Mozilla's Benoit Jacob wrote to the Mesa mailing list about the WebGL conformance tests to fix bugs in Mesa's OpenGL implementation. "The goal of this email is to discuss steps towards whitelisting Xorg OpenGL drivers for WebGL rendering, and more generally for all OpenGL-based features, in Firefox. Although I'm only directly concerned with Firefox, this really applies equally well to all browsers implementing WebGL."
Benoit notes that the only Linux graphics driver currently white-listed for support is NVIDIA's binary blob while the open-source drivers and even AMD's Catalyst Linux driver are black-listed from support due to bugs. (Note to those interested in wanting to try their black-listed drivers with Firefox 4.0, there's the MOZ_GLX_IGNORE_BLACKLIST environmental variable to bypass the support checks.)
In response to this message, David Airlie already responded. "Results: (5231 of 5344 passed, 3 timed out) This was with the latest Intel mesa driver on an Ironlake laptop. However I got a random crash on a previous run, I'm guessing if we can figure out the misc crasher we'd be in a lot better place."
Corbin Simpson, the student developer mostly known for his work on the ATI Gallium3D driver, has also been investigating the WebGL Firefox issues with the drivers more thoroughly. Here's what he said:
I already started working on this. (A friend just got hired by Moz and I owe him one.)
Basic analysis: The crash is in the Mesa-side DRI2 handler for flushing the frontbuffer. There's a segfault of very weird composition. The BT (which I can get if needed) goes back to glXMakeCurrent, and it looks like glXMakeCurrent is unbinding the current context, which is calling the DRI2 unbind callbacks, which calls frontbuffer flush, but part of the DRI2 context is screwy and we get a segfault.
There's a couple problems though. The frontbuffer flush usually isn't fatal; it only kills us about one in five times. Sometimes it dies on the very first test, sometimes it dies halfway through the suite. There's no rhyme or reason to it.

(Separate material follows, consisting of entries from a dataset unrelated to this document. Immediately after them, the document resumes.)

(** * test-case-helper: the import / reconcile / export pipeline of [src/main.js]

    A shallow embedding of the pure helpers of [src/main.js]
    ([formatDateTime], [escapeCsvField], [splitCsvLine], [parseCsv],
    [normalizeSteps], [summarize], [casesToCsv], [buildReportCsv]) and of
    the methods of the Alpine component that touch the case collection
    ([applyRows], [setStatus], [setAllStatus], [persist],
    [restoreFromLocal]).

    JavaScript strings are sequences of UTF-16 code units; they are modelled
    as lists of code units, so that [line[i]], [trim], [split] and the
    regular expressions of the source keep their code-unit semantics.
    Counters are integers; the pass rate goes through binary64 arithmetic,
    as in the source.  A case is a record whose fields are strings (and a
    list of strings for the steps); the text kept in [localStorage] is
    modelled up to JSON syntax, as text that does not parse or as the data
    it parses to.  The methods of the component are functions on the state
    of the component and the store; the clock they read is an argument, one
    value for each reading; a call that throws returns the exception.

    The first part holds the definitions, the second part the properties. *)

From Stdlib Require Import ZArith NArith Lia List Bool String Ascii DecimalString.
From Stdlib Require Import Floats Uint63.
From stdpp Require Import base option list gmap sorting.
Lemma barcode_left_edge_witness :
  exists area,
    _calculate_barcode_area sample_config 440 306
      (S754_finite false 8768070070986806 (-51)) = Ok area
    /\ area_x area = 42 - 5
    /\ (0 < 5 -> (inject_Z (area_x area)
                  < float_value (S754_finite false 6028048173803429 (-47)))%Q).
Proof.
  destruct (barcode_left_edge sample_config 440 306
              (S754_finite false 8768070070986806 (-51))
              (S754_finite false 6028048173803429 (-47)) 42 369
              eq_refl eq_refl eq_refl) as [_ H].
  exact (H eq_refl 5 eq_refl).
Defined.

Lemma calculate_image_size_blocks (config : RenderConfig) :
  _calculate_image_size config
  = (' (default_width_px, default_height_px) <- default_size_px config ;;
     w_req <- requested_px (width_px config) (width_mm config) (dpi config) ;;
     h_req <- requested_px (height_px config) (height_mm config) (dpi config) ;;
     resolved_size (lock_aspect_ratio config) default_width_px default_height_px
       w_req h_req).
Proof.
  unfold _calculate_image_size, default_size_px, requested_px, resolved_size,
    int_of_quotient, int_of_product.
  destruct (_mm_to_px STANDARD_TOTAL_WIDTH_MM (dpi config)) as [dw|];
    [|reflexivity].
  destruct (_mm_to_px STANDARD_TOTAL_HEIGHT_MM (dpi config)) as [dh|];
    [|reflexivity].
  cbn [bind].
  assert (Hrest : forall (A : Type) (r : result A) (f g : A -> result (Z * Z)),
             (forall a, f a = g a) -> bind r f = bind r g).
  { intros A r f g H. destruct r; [apply H | reflexivity]. }
  destruct (addon_pattern config) as [addon|].
  1: destruct (F64.int_mul_float _ _) as [mm|]; [|reflexivity]; cbn [bind];
     destruct (_mm_to_px mm (dpi config)) as [extra|]; [|reflexivity].
  all: cbn [bind];
    apply Hrest; intros w_req; apply Hrest; intros h_req;
    destruct (lock_aspect_ratio config); [|reflexivity];
    apply Hrest; intros ratio;
    destruct w_req as [w|], h_req as [h|]; try reflexivity.
  - destruct (F64.int_div_float w ratio); reflexivity.
  - destruct (F64.int_mul_float h ratio); reflexivity.
  - destruct (F64.int_div_float w ratio); reflexivity.
  - destruct (F64.int_mul_float h ratio); reflexivity.
Qed.

(** Claim C5.  The size [_calculate_image_size] resolves.  On each axis a
    pixel value is taken before the millimetre value, which is converted
    with [_mm_to_px].  With the aspect-ratio lock set and one axis
    requested, the other is the integer part of the requested one divided
    (for the height) or multiplied (for the width) by the ratio of the
    default width to the default height; with no axis requested the size is
    the default one; with both, the two requested values.  With the lock
    unset each axis not requested falls back, by itself, on its default; in
    particular two pixel values come back exactly. *)
Theorem image_size_resolution (config : RenderConfig) (dw dh : Z)
        (w_req h_req : option Z) :
  default_size_px config = Ok (dw, dh) ->
  requested_px (width_px config) (width_mm config) (dpi config) = Ok w_req ->
  requested_px (height_px config) (height_mm config) (dpi config) = Ok h_req ->
  (* a pixel value wins over the millimetre value of its axis *)
  (forall v, width_px config = Some v -> w_req = Some v)
  /\ (forall v, height_px config = Some v -> h_req = Some v)
  /\ (forall m, width_px config = None -> width_mm config = Some m ->
       exists v, _mm_to_px m (dpi config) = Ok v /\ w_req = Some v)
  /\ (forall m, height_px config = None -> height_mm config = Some m ->
       exists v, _mm_to_px m (dpi config) = Ok v /\ h_req = Some v)
  /\ (width_px config = None -> width_mm config = None -> w_req = None)
  /\ (height_px config = None -> height_mm config = None -> h_req = None)
  (* the lock set: one axis given, the other from the default ratio *)
  /\ (lock_aspect_ratio config = true ->
      forall ratio, F64.int_truediv dw dh = Ok ratio ->
        (forall w h, w_req = Some w -> h_req = None ->
           int_of_quotient w ratio = Ok h ->
           _calculate_image_size config = Ok (w, h))
        /\ (forall w h, w_req = None -> h_req = Some h ->
             int_of_product h ratio = Ok w ->
             _calculate_image_size config = Ok (w, h))
        /\ (w_req = None -> h_req = None ->
            _calculate_image_size config = Ok (dw, dh))
        /\ (forall w h, w_req = Some w -> h_req = Some h ->
             _calculate_image_size config = Ok (w, h)))
  (* the lock unset: each missing axis falls back on its own *)
  /\ (lock_aspect_ratio config = false ->
      _calculate_image_size config
      = Ok (match w_req with Some w => w | None => dw end,
            match h_req with Some h => h | None => dh end))
  /\ (lock_aspect_ratio config = false ->
      forall w h, width_px config = Some w -> height_px config = Some h ->
        _calculate_image_size config = Ok (w, h)).
Proof.
  intros Hdef Hw Hh.
  assert (Pw : forall v, width_px config = Some v -> w_req = Some v).
  { intros v E. rewrite E in Hw. cbn in Hw. congruence. }
  assert (Ph : forall v, height_px config = Some v -> h_req = Some v).
  { intros v E. rewrite E in Hh. cbn in Hh. congruence. }
  split; [exact Pw|]. split; [exact Ph|].
  split.
  { intros m E1 E2. rewrite E1, E2 in Hw. cbn [requested_px] in Hw.
    destruct (_mm_to_px m (dpi config)) as [v|]; [|discriminate].
    cbn in Hw. exists v. split; congruence. }
  split.
  { intros m E1 E2. rewrite E1, E2 in Hh. cbn [requested_px] in Hh.
    destruct (_mm_to_px m (dpi config)) as [v|]; [|discriminate].
    cbn in Hh. exists v. split; congruence. }
  split.
  { intros E1 E2. rewrite E1, E2 in Hw. cbn in Hw. congruence. }
  split.
  { intros E1 E2. rewrite E1, E2 in Hh. cbn in Hh. congruence. }
  rewrite calculate_image_size_blocks, Hdef, Hw, Hh. cbn [bind].
  unfold resolved_size.
  split.
  { intros Hlock ratio Hratio. rewrite Hlock, Hratio. cbn [bind].
    repeat split.
    - intros w h -> -> H. now rewrite H.
    - intros w h -> -> H. now rewrite H.
    - now intros -> ->.
    - now intros w h -> ->. }
  split.
  { intros Hlock. now rewrite Hlock. }
  intros Hlock w h E1 E2. rewrite Hlock, (Pw w E1), (Ph h E2). reflexivity.
Qed.
(** ** [dropna], [unique] and [sorted] *)

Lemma dropna_In {A : Type} (s : Series A) (v : A) :
  In v (dropna s) <-> In (Some v) s.
Proof.
  induction s as [|[w|] s IH]; simpl.
  - tauto.
  - rewrite IH. split; intros [H|H]; auto.
    + left. now f_equal.
    + left. now injection H.
  - rewrite IH. split; [auto | intros [H|H]; [discriminate | assumption]].
Qed.

Lemma existsb_eqb_In (x : string) (l : list string) :
  existsb (String.eqb x) l = true <-> In x l.
Proof.
  rewrite existsb_exists. split.
  - intros [y [Hin Heq]]. apply String.eqb_eq in Heq. now subst.
  - intros Hin. exists x. split; [assumption | apply String.eqb_refl].
Qed.

Lemma unique_from_In (seen l : list string) (x : string) :
  In x (unique_from seen l) <-> In x l /\ ~ In x seen.
Proof.
  revert seen. induction l as [|y l IH]; intros seen; simpl; [tauto|].
  destruct (existsb (String.eqb y) seen) eqn:E.
  - apply existsb_eqb_In in E. rewrite IH. split.
    + tauto.
    + intros [[-> | H] Hn]; [contradiction | tauto].
  - assert (Hy : ~ In y seen).
    { intros H. apply existsb_eqb_In in H. congruence. }
    simpl. rewrite IH. simpl. split.
    + intros [-> | [H1 H2]]; [tauto|]. split; [tauto|]. intros H. apply H2. now right.
    + intros [[-> | H1] H2]; [now left|].
      destruct (string_dec y x) as [-> | Hne]; [now left|].
      right. split; [assumption|]. intros [H|H]; [now apply Hne | now apply H2].
Qed.

Lemma unique_from_NoDup (seen l : list string) : NoDup (unique_from seen l).
Proof.
  revert seen. induction l as [|y l IH]; intros seen; simpl; [constructor|].
  destruct (existsb (String.eqb y) seen); [apply IH|].
  constructor; [|apply IH].
  rewrite unique_from_In. simpl. tauto.
Qed.

Lemma unique_In (l : list string) (x : string) : In x (unique l) <-> In x l.
Proof. unfold unique. rewrite unique_from_In. simpl. tauto. Qed.

Lemma sorted_In (l : list string) (x : string) : In x (sorted l) <-> In x l.
Proof.
  unfold sorted. split; intros H.
  - eapply Permutation_in; [apply Permutation_sym, StringSort.Permuted_sort | exact H].
  - eapply Permutation_in; [apply StringSort.Permuted_sort | exact H].
Qed.

Lemma sorted_NoDup (l : list string) : NoDup l -> NoDup (sorted l).
Proof.
  unfold sorted. apply Permutation_NoDup, StringSort.Permuted_sort.
Qed.

Lemma sorted_ascending (l : list string) :
  StronglySorted (fun a b => String.leb a b = true) (sorted l).
Proof.
  unfold sorted. apply Sorted_StronglySorted.
  - intros a b c. apply leb_trans.
  - apply StringSort.Sorted_sort.
Qed.

Lemma NoDup_strictly_ascending (l : list string) :
  NoDup l -> StronglySorted (fun a b => String.leb a b = true) l ->
  StronglySorted str_lt l.
Proof.
  intros Hnd Hs. induction Hs as [|x l Hs IH Hall]; [constructor|].
  inversion Hnd as [|? ? Hnotin Hnd']; subst.
  constructor; [auto|].
  rewrite Forall_forall in *. intros y Hy.
  destruct (proj1 (leb_cases x y) (Hall y Hy)) as [-> | H]; [contradiction | exact H].
Qed.

(** The domain of a categorical column, as lines 57 and 60 compute it. *)
Lemma domain_spec (s : Series string) :
  let d := sorted (unique (dropna s)) in
  NoDup d /\ StronglySorted str_lt d /\ forall v, In v d <-> In (Some v) s.
Proof.
  cbv zeta.
  assert (Hnd : NoDup (sorted (unique (dropna s)))).
  { apply sorted_NoDup. apply unique_from_NoDup. }
  split; [exact Hnd|]. split.
  - apply NoDup_strictly_ascending; [exact Hnd | apply sorted_ascending].
  - intros v. rewrite sorted_In, unique_In. apply dropna_In.
Qed.

(** ** [min] and [max] of a column *)

Section Extrema.

Variable A : Type.
Variable le : A -> A -> Prop.
Variable op : A -> A -> A.
Hypothesis le_refl : forall x, le x x.
Hypothesis le_trans : forall x y z, le x y -> le y z -> le x z.
Hypothesis op_choice : forall x y, op x y = x \/ op x y = y.
Hypothesis op_l : forall x y, le (op x y) x.
Hypothesis op_r : forall x y, le (op x y) y.

Lemma reduce_extremum (l : list A) :
  l <> [] ->
  exists m, reduce op l = Some m /\ In m l /\ forall x, In x l -> le m x.
Proof.
  induction l as [|x l IH]; intros Hne; [congruence|].
  simpl. destruct l as [|y l].
  - simpl. exists x. split; [reflexivity|]. split; [now left|].
    intros z [<- | []]. apply le_refl.
  - destruct IH as [m [Hm [Hin Hle]]]; [discriminate|].
    rewrite Hm. exists (op x m). split; [reflexivity|]. split.
    + destruct (op_choice x m) as [-> | ->]; [now left | now right].
    + intros z [<- | Hz]; [apply op_l|].
      eapply le_trans; [apply op_r | now apply Hle].
Qed.

End Extrema.

Lemma Qmin_choice (x y : Q) : Qmin x y = x \/ Qmin x y = y.
Proof.
  unfold Qmin, GenericMinMax.gmin. destruct (Qcompare x y); auto.
Qed.

Lemma Qmax_choice (x y : Q) : Qmax x y = x \/ Qmax x y = y.
Proof.
  unfold Qmax, GenericMinMax.gmax. destruct (Qcompare x y); auto.
Qed.

Lemma min_Z_spec (s : Series Z) :
  dropna s <> [] -> exists m, min_Z s = Some m /\ is_min_Z m (dropna s).
Proof.
  intros H. unfold min_Z, is_min_Z.
  destruct (reduce_extremum Z Z.le Z.min Z.le_refl Z.le_trans) with (l := dropna s)
    as [m Hm]; try assumption.
  - intros x y. destruct (Z.min_spec x y) as [[_ ->] | [_ ->]]; auto.
  - apply Z.le_min_l.
  - apply Z.le_min_r.
  - exists m. tauto.
Qed.

Lemma max_Z_spec (s : Series Z) :
  dropna s <> [] -> exists m, max_Z s = Some m /\ is_max_Z m (dropna s).
Proof.
  intros H. unfold max_Z, is_max_Z.
  destruct (reduce_extremum Z (fun a b => b <= a) Z.max) with (l := dropna s)
    as [m Hm]; try assumption.
  - intros x. apply Z.le_refl.
  - intros x y z H1 H2. eapply Z.le_trans; eassumption.
  - intros x y. destruct (Z.max_spec x y) as [[_ ->] | [_ ->]]; auto.
  - intros x y. apply Z.le_max_l.
  - intros x y. apply Z.le_max_r.
  - exists m. tauto.
Qed.

Lemma min_Q_spec (s : Series Q) :
  dropna s <> [] ->
  exists m, min_Q s = Some m /\ In m (dropna s) /\ is_min_Q m (dropna s).
Proof.
  intros H. unfold min_Q, is_min_Q.
  destruct (reduce_extremum Q Qle Qmin Qle_refl Qle_trans Qmin_choice
              Q.le_min_l Q.le_min_r (dropna s) H) as [m [Hm [Hin Hle]]].
  exists m. repeat split; try assumption.
  exists m. split; [assumption | reflexivity].
Qed.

Ideally these open-source developers will be able to get the WebGL issues on Mesa straightened out quickly. However, it already would be too late to get them fixed and then white-listed for Firefox 4.0. Mesa 7.10.1 / Mesa 7.11 will likely not be out for a couple of months and if these next releases do carry the WebGL fixes, for most users it's then a matter of waiting for the distribution vendors to pick-up the new packages. Maybe in time for Mozilla Firefox 4.1 these Linux GPU acceleration issues will be sorted out.